Exercise aim >> What is the number of lines in the data that contain "destinationName"? Nothing besides that number, please.

Saved entries >>
Lemma copy_blob_progress sc dc plan n blob run w :
  readable objects apart sc plan.(DataTransferPlan.Source).(TransferLocation.URI) (source_names plan n) →
  readable objects apart dc plan.(DataTransferPlan.Destination).(TransferLocation.URI) (destination_names plan) →
  writable objects dc plan.(DataTransferPlan.Destination).(TransferLocation.URI) (destination_names plan) →
  blob ∈ plan.(DataTransferPlan.Blobs) →
  can_resume plan n w blob.(BlobDescriptor.Digest) →
  ∃ run' w', copy_blob sc dc plan n blob run w = ((run', None), w').
Proof.
  intros Hsc Hdc Hwr Hin (s & Hsrc & Hm & Hres). unfold copy_blob. cbn zeta.
  pose proof (list_elem_of_fmap_2 BlobDescriptor.Digest _ _ Hin) as Hd.
  assert (source_names plan n (sourceName plan.(DataTransferPlan.Source).(TransferLocation.Path)
    blob.(BlobDescriptor.Digest) n)) as HPs by (by exists blob.(BlobDescriptor.Digest)).
  assert (∀ name, let final := destinationName plan.(DataTransferPlan.Destination).(TransferLocation.Path)
    blob.(BlobDescriptor.Digest) in name = final ∨ name = final +:+ ".partial" → destination_names plan name) as HPd
    by (intros name final ?; by exists blob.(BlobDescriptor.Digest)).
  pose proof (lawful_faithful _ _ _ (readable_lawful _ _ _ _ _ Hdc)) as Hfd.
  set (src := TransferLocation.URI (DataTransferPlan.Source plan)) in *.
  set (uri := TransferLocation.URI (DataTransferPlan.Destination plan)) in *.
  set (final := destinationName _ _) in *. set (name := sourceName _ _ _) in *.
  unfold ebind at 1.
  destruct (verify_ok dc uri _ final blob.(BlobDescriptor.Digest) w Hdc (HPd _ (or_introl eq_refl)))
    as (present & w1 & E1 & Hiff). rewrite E1. destruct present; [by eexists _, _|].
  apply (verify_law objects apart _ _ _ _ _ _ _ Hfd) in E1 as [Hs1 _].
  destruct Hres as [Hfin|Hres]; [by apply Hiff in Hfin|]. clear Hiff.
  unfold ebind at 1. destruct (size_ok dc uri _ (final +:+ ".partial") w1 Hdc (HPd _ (or_intror eq_refl))) as [w2 E2].
  rewrite E2. apply (size_quiet objects _ _ _ _ _ _ (faithful_quiet _ _ _ Hfd)) in E2 as [Hs2 _].
  simpl. rewrite (Hs1 _ _). set (p := default "" (objects w uri (final +:+ ".partial"))).
  assert (∃ q, s = p +:+ q) as [q Hq].
  { unfold p. destruct (objects w uri _) as [p0|]; simpl; [by apply Hres|by exists s]. }
  unfold ebind at 1.
  destruct (open_ok _ _ _ _ _ Hsc name (Z.of_nat (str_length p)) w2 HPs) as (rd & Hrd & Hre); [lia| |].
  { simpl. rewrite (Hs2 _ _), (Hs1 _ _). eauto. }
  destruct (Open_ sc (endpoint src) name _ w2) as [r w3] eqn:E3. simpl in Hrd. subst r.
  apply (open_law _ _ _ (readable_lawful _ _ _ _ _ Hsc)) in E3 as [Hs3 Ho]; [|lia].
  destruct (Ho rd eq_refl Hre) as (s' & Hs' & Hby). simpl in Hs'.
  rewrite (Hs2 _ _), (Hs1 _ _), Hsrc in Hs'. injection Hs' as <-.
  rewrite Nat2Z.id in Hby. rewrite Hq, drop_str_app in Hby.
  unfold ebind at 1.
  pose proof (put_ok _ _ _ _ Hwr (final +:+ ".partial") rd
    (Z.of_nat (str_length p)) w3 (HPd _ (or_intror eq_refl)) ltac:(lia) Hre) as Hput.
  destruct (Put dc _ _ _ _ w3) as [[u|] w4] eqn:E4; [|done].
  apply (put_law _ _ _ (readable_lawful _ _ _ _ _ Hdc)) in E4 as [Hs4 Hp4].
  destruct (Hp4 ltac:(right; simpl; by rewrite (Hs3 _ _), (Hs2 _ _), (Hs1 _ _)) u eq_refl) as [_ Hp4'].
  simpl in Hp4'. clear Hp4.
  rewrite (Hs3 _ _), (Hs2 _ _), (Hs1 _ _) in Hp4'. fold p in Hp4'.
  rewrite Nat2Z.id, take_str_all, Hby, <- Hq in Hp4'.
  unfold ebind at 1.
  destruct (blob_size_ok sc src _ name blob.(BlobDescriptor.SizeBytes) w4 Hsc HPs)
    as (sz & w5 & E5). rewrite E5.
  apply (blob_size_law objects _ _ _ _ _ _ _
    (faithful_quiet _ _ _ (lawful_faithful _ _ _ (readable_lawful _ _ _ _ _ Hsc)))) in E5 as Hs5.
  unfold ebind at 1.
  destruct (verify_ok dc uri _ (final +:+ ".partial") blob.(BlobDescriptor.Digest) w5 Hdc (HPd _ (or_intror eq_refl)))
    as (ok & w6 & E6 & Hiff). rewrite E6.
  assert (ok = true) as ->.
  { apply Hiff. exists s. simpl. by rewrite (Hs5 _ _). }
  apply (verify_law objects apart _ _ _ _ _ _ _ Hfd) in E6 as [Hs6 _].
  unfold ebind.
  pose proof (commit_ok _ _ _ _ Hwr (final +:+ ".partial") final w6 (HPd _ (or_intror eq_refl))
    (HPd _ (or_introl eq_refl))) as Hc.
  simpl in Hc. rewrite (Hs6 _ _), (Hs5 _ _), Hp4' in Hc. specialize (Hc ltac:(eauto)).
  destruct (Commit_ dc _ _ _ w6) as [[u'|] w7]; [|done]. eexists _, _. reflexivity.
Qed.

Task result >> 2